BEGIN Data records
(** C2.  On a feature map whose channel count [n] is a multiple of the group
    count [G], [channel_shuffle] returns a tensor of the same shape whose
    channels are those of the input moved by [shuffle_index]: the input
    channel [g * (n / G) + j] is the output channel [j * G + g], at every
    position of batch, height and width.  [shuffle_index] is a bijection
    of the channel indices, with inverse [unshuffle_index].  The graph
    builder gives the same static shape. *)
Theorem channel_shuffle_is_index_permutation
        (A : Type) (zero : A) (x : tensor A) (b h w n G : nat) :
  tshape x = [b; h; w; n] ->
  0 < h -> 0 < w -> 0 < n -> 0 < G -> Nat.divide G n ->
  exists y,
    channel_shuffle zero x (Z.of_nat G) = Ok y
    /\ tshape y = tshape x
    /\ length (tdata y) = b * h * w * n
    /\ (forall p c, p < b * h * w -> c < n ->
          List.nth (p * n + shuffle_index n G c) (tdata y) zero
          = List.nth (p * n + c) (tdata x) zero)
    /\ (forall g j, g < G -> j < n / G ->
          shuffle_index n G (g * (n / G) + j) = j * G + g)
    /\ (forall c, c < n ->
          shuffle_index n G c < n
          /\ unshuffle_index n G (shuffle_index n G c) = c
          /\ shuffle_index n G (unshuffle_index n G c) = c)
    /\ value (ShuffleNet.channel_shuffle (static_shape x) (Z.of_nat G))
       = Ok (static_shape y).
Proof.
  intros Hx Hh Hw Hn HG [gi Hgi].
  assert (Hgi0 : 0 < gi) by nia.
  assert (En : n = G * gi) by lia. clear Hgi. subst n.
  exists (mkTensor [b; h; w; G * gi] (shuffled A zero b h w G gi (tdata x))).
  split; [apply (channel_shuffle_run A zero x b h w G gi); assumption|].
  cbn [tshape tdata].
  split; [symmetry; exact Hx|].
  split; [apply shuffled_length|].
  split; [intros p c Hp Hc;
          apply (shuffled_channel G gi HG Hgi0 A zero b h w); assumption|].
  split.
  { intros g j Hg Hj. rewrite (per_group_eq G gi HG Hgi0) in Hj |- *.
    exact (shuffle_index_pair G gi HG Hgi0 g j Hg Hj). }
  split.
  { intros c Hc. split; [|split].
    - apply shuffle_index_bound; assumption.
    - apply unshuffle_shuffle; assumption.
    - apply shuffle_unshuffle; assumption. }
  unfold static_shape. rewrite Hx. cbn [tshape List.map].
  apply channel_shuffle_value; try lia.
  exists (Z.of_nat gi). lia.
Qed.
(** floor (x / n) = floor x / n, for a positive integer n. *)
Lemma floor_div (x : Q) (n : Z) :
  (0 < n)%Z -> Qfloor (x / inject_Z n) = (Qfloor x / n)%Z.
Proof.
  intros Hn. destruct (floor_bounds x) as [Hlo Hhi].
  assert (Hn' : 0 < inject_Z n) by (change 0 with (inject_Z 0); now rewrite <- Zlt_Qlt).
  pose proof (Z.mul_div_le (Qfloor x) n Hn) as Hq.
  pose proof (Z.mul_succ_div_gt (Qfloor x) n Hn) as Hq'.
  apply floor_unique.
  - apply Qle_shift_div_l; [exact Hn' |].
    rewrite <- inject_Z_mult. apply Qle_trans with (inject_Z (Qfloor x)); [| exact Hlo].
    rewrite <- Zle_Qle. lia.
  - apply Qlt_shift_div_r; [exact Hn' |].
    rewrite <- inject_Z_mult. apply Qlt_le_trans with (inject_Z (Qfloor x + 1)); [exact Hhi |].
    rewrite <- Zle_Qle. lia.
Qed.

(** floor (x - c) = floor x - c, for an integer c. *)
Lemma floor_minus_integer (x : Q) (c : Z) :
  Qfloor (x - inject_Z c) = (Qfloor x - c)%Z.
Proof.
  destruct (floor_bounds x) as [Hlo Hhi].
  apply floor_unique.
  - unfold Z.sub. rewrite inject_Z_plus, inject_Z_opp. lra.
  - replace (Qfloor x - c + 1)%Z with (Qfloor x + 1 + - c)%Z by lia.
    rewrite inject_Z_plus, inject_Z_opp. lra.
Qed.

Variable seconds : Q.
Hypothesis nonneg : 0 <= seconds.

Let m : Z := Qfloor (seconds / 60).

Lemma days_of_minutes :
  JS.Math_floor (seconds / (3600 * 24)) = (m / 1440)%Z.
Proof.
  unfold JS.Math_floor, m. rewrite <- (floor_div (seconds / 60) 1440) by lia.
  apply Qfloor_comp. change (inject_Z 1440) with 1440. field.
Qed.

Lemma hours_of_seconds :
  Qfloor (seconds / 3600) = (m / 60)%Z.
Proof.
  unfold m. rewrite <- (floor_div (seconds / 60) 60) by lia.
  apply Qfloor_comp. change (inject_Z 60) with 60. field.
Qed.

Lemma hours_of_minutes :
  JS.Math_floor (JS.rem seconds (3600 * 24) / 3600) = ((m / 60) mod 24)%Z.
Proof.
  rewrite rem_floor_mod by (exact nonneg || reflexivity).
  unfold Spec.floor_mod. fold (JS.Math_floor (seconds / (3600 * 24))).
  rewrite days_of_minutes. unfold JS.Math_floor.
  rewrite (Z.mod_eq (m / 60) 24) by lia.
  rewrite Z.div_div by lia. change (60 * 24)%Z with 1440%Z.
  rewrite <- hours_of_seconds, <- floor_minus_integer.
  apply Qfloor_comp. rewrite inject_Z_mult. change (inject_Z 24) with 24. field.
Qed.

Lemma minutes_of_minutes :
  JS.Math_floor (JS.rem seconds 3600 / 60) = (m mod 60)%Z.
Proof.
  rewrite rem_floor_mod by (exact nonneg || reflexivity).
  unfold Spec.floor_mod, JS.Math_floor.
  rewrite hours_of_seconds.
  rewrite (Z.mod_eq m 60) by lia.
  unfold m at 2. rewrite <- floor_minus_integer.
  apply Qfloor_comp. rewrite inject_Z_mult. change (inject_Z 60) with 60. field.
Qed.

End UptimeCounts.

(** The text of [formatUptime] as three clauses, for any input. *)
Lemma formatUptime_clauses (seconds : Q) :
  formatUptime seconds
  = (let days := JS.Math_floor (seconds / (3600 * 24))%Q in
     let hours := JS.Math_floor (JS.rem seconds (3600 * 24) / 3600)%Q in
     let minutes := JS.Math_floor (JS.rem seconds 3600 / 60)%Q in
     (if 0 <? days then Spec.clause days "day" ++ ", " else EmptyString)
     ++ (if 0 <? hours then Spec.clause hours "hour" ++ ", " else EmptyString)
     ++ Spec.clause minutes "minute").
Proof.
  unfold formatUptime, Spec.clause. cbv zeta.
  destruct (0 <? JS.Math_floor (seconds / (3600 * 24)));
    destruct (0 <? JS.Math_floor (JS.rem seconds (3600 * 24) / 3600));
    repeat (progress (rewrite ?append_assoc; cbn [append])); reflexivity.
Qed.

(** X1. On a non-negative number of seconds the text depends on the whole
    minutes m = floor(seconds / 60) only: the day count is m / 1440, the
    hour count (m / 60) mod 24, below 24, and the minute count m mod 60,
    below 60. *)
Theorem formatUptime_minutes (seconds : Q) :
  (0 <= seconds)%Q ->
  let m := Qfloor (seconds / 60) in
  formatUptime seconds
  = (if 0 <? m / 1440 then Spec.clause (m / 1440) "day" ++ ", " else EmptyString)
    ++ (if 0 <? (m / 60) mod 24
        then Spec.clause ((m / 60) mod 24) "hour" ++ ", " else EmptyString)
    ++ Spec.clause (m mod 60) "minute".
Proof.
  intros H m. rewrite formatUptime_clauses. cbv zeta.
  rewrite (days_of_minutes seconds), (hours_of_minutes seconds H),
    (minutes_of_minutes seconds H).
  reflexivity.
Qed.

Lemma formatUptime_minutes_witness :
  formatUptime (1802599 # 10)
  = "2 days, 2 hours, 4 minutes".
Proof.
  rewrite (formatUptime_minutes (1802599 # 10)); [reflexivity | discriminate].
Defined.

(** X2. The seconds within the minute do not show: two non-negative
    durations with the same number of whole minutes have the same text. *)
Theorem formatUptime_drops_seconds (s t : Q) :
  (0 <= s)%Q -> (0 <= t)%Q ->
  Qfloor (s / 60) = Qfloor (t / 60) ->
  formatUptime s = formatUptime t.
Proof.
  intros Hs Ht E. rewrite !formatUptime_clauses. cbv zeta.
  rewrite (days_of_minutes s), (hours_of_minutes s Hs), (minutes_of_minutes s Hs).
  rewrite (days_of_minutes t), (hours_of_minutes t Ht), (minutes_of_minutes t Ht).
  now rewrite E.
Qed.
END Data records
The problem
Exact reproduction is required. Give the lines of the data from its first line through the line containing "channels are those", and no others.

Task answer
(** C2.  On a feature map whose channel count [n] is a multiple of the group
    count [G], [channel_shuffle] returns a tensor of the same shape whose
    channels are those of the input moved by [shuffle_index]: the input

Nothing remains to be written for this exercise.